GIVEN RECORDS
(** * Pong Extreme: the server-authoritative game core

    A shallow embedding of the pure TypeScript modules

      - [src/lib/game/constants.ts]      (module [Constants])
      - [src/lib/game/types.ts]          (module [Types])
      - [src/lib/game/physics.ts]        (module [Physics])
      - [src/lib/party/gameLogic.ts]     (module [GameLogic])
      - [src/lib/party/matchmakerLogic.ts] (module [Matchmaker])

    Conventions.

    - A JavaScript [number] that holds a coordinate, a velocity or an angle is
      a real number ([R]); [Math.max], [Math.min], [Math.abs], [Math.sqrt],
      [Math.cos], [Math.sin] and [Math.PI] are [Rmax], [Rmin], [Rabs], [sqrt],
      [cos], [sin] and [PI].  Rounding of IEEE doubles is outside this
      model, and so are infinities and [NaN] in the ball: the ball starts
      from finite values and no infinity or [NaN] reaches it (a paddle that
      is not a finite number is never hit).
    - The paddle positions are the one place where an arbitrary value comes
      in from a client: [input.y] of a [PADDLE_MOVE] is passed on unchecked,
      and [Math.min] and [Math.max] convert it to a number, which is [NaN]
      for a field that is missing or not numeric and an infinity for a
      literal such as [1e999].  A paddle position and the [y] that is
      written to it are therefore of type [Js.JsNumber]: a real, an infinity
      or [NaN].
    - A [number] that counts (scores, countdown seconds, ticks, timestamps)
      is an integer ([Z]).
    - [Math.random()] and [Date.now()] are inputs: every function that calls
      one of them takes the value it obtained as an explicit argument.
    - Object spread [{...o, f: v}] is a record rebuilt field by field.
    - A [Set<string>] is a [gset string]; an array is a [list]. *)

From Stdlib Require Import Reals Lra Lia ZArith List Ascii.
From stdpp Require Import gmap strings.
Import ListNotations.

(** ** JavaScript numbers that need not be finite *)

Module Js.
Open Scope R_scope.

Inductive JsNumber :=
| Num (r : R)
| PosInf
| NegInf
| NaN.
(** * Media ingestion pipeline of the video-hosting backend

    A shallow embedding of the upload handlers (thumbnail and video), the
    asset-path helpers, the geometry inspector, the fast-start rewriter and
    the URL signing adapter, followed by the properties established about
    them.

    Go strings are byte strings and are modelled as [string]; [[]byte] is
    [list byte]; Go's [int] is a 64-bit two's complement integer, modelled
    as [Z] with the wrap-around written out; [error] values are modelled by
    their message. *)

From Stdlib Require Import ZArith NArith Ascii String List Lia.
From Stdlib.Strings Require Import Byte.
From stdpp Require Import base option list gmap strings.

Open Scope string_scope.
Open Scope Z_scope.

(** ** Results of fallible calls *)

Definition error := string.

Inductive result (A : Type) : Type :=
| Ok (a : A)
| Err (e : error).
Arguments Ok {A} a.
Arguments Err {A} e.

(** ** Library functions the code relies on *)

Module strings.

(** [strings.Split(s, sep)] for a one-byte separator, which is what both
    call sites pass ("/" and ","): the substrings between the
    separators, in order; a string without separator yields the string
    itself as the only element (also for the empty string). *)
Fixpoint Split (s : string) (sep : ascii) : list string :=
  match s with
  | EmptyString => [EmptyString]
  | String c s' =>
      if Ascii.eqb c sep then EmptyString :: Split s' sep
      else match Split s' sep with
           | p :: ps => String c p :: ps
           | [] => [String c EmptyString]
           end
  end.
--
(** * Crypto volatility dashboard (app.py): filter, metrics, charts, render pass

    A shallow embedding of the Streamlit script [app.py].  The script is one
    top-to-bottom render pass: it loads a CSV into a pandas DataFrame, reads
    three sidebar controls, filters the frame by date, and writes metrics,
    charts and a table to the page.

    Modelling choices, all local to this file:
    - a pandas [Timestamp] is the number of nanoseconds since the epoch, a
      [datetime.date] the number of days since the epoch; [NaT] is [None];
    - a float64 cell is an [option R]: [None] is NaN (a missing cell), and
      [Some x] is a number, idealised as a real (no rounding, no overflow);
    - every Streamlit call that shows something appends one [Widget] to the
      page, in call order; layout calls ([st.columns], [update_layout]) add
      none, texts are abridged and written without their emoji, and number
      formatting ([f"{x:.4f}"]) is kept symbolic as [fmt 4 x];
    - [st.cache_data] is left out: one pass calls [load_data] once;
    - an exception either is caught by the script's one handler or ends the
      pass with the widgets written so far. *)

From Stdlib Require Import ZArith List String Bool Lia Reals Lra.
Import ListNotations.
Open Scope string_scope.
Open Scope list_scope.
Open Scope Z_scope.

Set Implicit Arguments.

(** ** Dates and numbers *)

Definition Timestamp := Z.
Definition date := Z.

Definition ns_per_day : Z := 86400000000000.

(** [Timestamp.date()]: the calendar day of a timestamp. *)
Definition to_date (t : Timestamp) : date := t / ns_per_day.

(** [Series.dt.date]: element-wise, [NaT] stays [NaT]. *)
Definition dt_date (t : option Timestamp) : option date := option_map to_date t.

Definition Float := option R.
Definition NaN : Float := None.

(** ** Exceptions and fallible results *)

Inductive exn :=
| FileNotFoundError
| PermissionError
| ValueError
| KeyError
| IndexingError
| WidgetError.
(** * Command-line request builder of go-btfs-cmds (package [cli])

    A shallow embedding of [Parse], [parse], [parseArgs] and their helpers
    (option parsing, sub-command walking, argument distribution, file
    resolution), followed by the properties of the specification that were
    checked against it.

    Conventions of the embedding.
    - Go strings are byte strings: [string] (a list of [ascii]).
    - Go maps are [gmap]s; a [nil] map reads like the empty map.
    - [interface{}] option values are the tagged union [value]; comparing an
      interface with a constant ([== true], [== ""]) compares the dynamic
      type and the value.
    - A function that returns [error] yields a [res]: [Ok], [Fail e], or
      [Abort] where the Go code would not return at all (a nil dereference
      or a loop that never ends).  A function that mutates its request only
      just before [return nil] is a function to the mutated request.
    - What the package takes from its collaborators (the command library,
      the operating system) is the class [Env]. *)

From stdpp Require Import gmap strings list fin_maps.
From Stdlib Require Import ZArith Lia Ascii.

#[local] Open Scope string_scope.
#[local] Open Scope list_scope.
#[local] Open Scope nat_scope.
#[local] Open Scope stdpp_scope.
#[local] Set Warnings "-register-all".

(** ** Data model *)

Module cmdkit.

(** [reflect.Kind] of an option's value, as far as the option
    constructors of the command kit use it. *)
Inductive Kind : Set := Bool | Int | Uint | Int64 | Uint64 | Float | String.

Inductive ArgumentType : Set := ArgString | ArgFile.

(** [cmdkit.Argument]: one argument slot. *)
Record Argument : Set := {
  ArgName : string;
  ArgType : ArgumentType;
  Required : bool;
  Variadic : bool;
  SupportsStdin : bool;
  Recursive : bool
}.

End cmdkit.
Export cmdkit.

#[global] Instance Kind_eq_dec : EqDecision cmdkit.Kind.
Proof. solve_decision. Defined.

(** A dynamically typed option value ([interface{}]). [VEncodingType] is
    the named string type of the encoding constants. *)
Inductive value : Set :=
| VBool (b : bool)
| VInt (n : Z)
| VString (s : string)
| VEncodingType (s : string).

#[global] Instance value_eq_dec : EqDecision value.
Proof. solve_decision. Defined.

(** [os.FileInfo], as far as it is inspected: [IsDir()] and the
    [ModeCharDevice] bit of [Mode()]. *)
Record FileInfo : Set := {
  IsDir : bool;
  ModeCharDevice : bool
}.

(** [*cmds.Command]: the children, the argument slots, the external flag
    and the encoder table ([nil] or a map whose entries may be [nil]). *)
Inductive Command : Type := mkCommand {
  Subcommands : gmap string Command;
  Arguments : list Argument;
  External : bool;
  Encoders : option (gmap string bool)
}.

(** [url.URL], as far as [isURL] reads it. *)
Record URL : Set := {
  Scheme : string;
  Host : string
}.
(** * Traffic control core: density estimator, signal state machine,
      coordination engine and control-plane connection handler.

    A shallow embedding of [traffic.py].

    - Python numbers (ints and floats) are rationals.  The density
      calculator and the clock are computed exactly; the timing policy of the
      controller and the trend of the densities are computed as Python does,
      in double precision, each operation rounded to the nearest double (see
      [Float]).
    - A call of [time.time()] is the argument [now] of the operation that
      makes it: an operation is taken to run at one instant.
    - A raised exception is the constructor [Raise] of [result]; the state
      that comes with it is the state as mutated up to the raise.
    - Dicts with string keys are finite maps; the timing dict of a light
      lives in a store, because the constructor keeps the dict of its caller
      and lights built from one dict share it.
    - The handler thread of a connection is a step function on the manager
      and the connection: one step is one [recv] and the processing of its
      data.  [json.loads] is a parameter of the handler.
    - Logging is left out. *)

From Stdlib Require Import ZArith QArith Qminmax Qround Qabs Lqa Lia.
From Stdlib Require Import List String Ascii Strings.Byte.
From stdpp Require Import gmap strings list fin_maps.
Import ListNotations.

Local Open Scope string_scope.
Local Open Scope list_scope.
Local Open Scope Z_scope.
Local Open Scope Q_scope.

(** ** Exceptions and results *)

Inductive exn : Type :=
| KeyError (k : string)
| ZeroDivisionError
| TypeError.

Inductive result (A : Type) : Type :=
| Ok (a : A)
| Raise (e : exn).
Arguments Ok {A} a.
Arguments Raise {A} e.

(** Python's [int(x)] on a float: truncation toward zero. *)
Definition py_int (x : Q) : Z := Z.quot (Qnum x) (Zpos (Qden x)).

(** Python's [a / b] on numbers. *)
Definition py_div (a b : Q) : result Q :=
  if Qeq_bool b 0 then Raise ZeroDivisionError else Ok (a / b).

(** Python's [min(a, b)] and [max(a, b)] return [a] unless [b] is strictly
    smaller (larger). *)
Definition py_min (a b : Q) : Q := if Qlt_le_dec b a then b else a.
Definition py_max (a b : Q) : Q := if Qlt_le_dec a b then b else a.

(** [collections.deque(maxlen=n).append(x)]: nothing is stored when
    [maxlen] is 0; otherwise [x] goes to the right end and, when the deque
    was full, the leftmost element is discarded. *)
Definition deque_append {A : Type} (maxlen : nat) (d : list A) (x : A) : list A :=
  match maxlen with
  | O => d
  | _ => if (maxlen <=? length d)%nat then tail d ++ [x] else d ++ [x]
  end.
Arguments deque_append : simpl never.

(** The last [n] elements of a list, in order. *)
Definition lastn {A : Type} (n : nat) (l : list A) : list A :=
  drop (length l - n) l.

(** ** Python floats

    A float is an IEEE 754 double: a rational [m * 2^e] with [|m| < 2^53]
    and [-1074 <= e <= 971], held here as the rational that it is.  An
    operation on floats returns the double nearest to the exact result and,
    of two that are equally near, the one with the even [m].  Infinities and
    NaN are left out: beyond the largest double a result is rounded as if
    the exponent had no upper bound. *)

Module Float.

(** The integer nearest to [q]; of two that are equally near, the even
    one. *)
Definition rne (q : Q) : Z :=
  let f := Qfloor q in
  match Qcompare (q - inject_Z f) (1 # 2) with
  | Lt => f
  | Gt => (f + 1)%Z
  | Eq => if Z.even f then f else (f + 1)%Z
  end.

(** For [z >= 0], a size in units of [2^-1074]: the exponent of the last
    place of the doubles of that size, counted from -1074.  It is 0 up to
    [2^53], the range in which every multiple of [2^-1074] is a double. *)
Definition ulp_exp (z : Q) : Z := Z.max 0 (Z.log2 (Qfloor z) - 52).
==
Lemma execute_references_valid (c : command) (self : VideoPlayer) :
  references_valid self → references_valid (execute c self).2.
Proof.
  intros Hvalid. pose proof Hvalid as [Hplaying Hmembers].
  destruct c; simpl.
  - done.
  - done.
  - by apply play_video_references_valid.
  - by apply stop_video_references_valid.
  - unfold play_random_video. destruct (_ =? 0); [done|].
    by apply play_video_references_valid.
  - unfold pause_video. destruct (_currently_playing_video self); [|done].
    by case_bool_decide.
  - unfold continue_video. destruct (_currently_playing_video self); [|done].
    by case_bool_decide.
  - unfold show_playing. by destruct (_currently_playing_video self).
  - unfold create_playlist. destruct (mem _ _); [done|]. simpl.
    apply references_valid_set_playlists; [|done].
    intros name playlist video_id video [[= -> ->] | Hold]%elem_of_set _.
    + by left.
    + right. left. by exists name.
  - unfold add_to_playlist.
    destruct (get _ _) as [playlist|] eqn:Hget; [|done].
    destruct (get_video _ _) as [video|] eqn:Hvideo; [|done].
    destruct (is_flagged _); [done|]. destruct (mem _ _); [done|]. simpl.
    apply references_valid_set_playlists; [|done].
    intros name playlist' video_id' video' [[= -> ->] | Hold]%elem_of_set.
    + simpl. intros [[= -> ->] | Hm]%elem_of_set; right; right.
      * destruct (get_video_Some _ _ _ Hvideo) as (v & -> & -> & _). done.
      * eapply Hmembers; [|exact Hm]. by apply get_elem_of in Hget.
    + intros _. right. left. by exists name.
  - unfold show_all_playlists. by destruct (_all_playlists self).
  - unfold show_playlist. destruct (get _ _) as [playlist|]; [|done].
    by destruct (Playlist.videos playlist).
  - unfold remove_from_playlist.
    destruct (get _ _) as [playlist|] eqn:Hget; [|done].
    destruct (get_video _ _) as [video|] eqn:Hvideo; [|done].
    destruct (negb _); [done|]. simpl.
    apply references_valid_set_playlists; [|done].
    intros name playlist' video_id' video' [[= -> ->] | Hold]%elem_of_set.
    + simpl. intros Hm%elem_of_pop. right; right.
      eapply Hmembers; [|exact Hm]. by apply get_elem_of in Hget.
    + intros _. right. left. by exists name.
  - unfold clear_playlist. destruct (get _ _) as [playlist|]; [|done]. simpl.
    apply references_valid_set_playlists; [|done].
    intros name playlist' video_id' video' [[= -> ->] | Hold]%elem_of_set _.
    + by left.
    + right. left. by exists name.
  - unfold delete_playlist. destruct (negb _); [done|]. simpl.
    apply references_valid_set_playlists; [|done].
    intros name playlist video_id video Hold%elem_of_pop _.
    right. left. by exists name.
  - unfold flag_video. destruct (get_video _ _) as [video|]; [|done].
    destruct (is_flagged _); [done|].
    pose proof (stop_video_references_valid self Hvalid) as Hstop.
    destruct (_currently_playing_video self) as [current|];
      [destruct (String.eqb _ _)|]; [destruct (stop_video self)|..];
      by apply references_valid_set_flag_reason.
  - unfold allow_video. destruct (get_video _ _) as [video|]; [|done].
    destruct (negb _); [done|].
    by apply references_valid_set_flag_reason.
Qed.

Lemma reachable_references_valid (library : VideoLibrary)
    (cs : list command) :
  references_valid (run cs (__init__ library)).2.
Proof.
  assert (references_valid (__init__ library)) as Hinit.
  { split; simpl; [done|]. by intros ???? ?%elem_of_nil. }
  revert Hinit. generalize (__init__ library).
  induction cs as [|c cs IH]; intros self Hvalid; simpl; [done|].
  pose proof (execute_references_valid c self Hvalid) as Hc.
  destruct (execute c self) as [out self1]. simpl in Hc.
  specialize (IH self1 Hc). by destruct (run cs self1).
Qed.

YOUR OBJECTIVE
Wherever the word "size" appears in the records above, copy that line.

TASK SOLUTION
(** For [z >= 0], a size in units of [2^-1074]: the exponent of the last
    place of the doubles of that size, counted from -1074.  It is 0 up to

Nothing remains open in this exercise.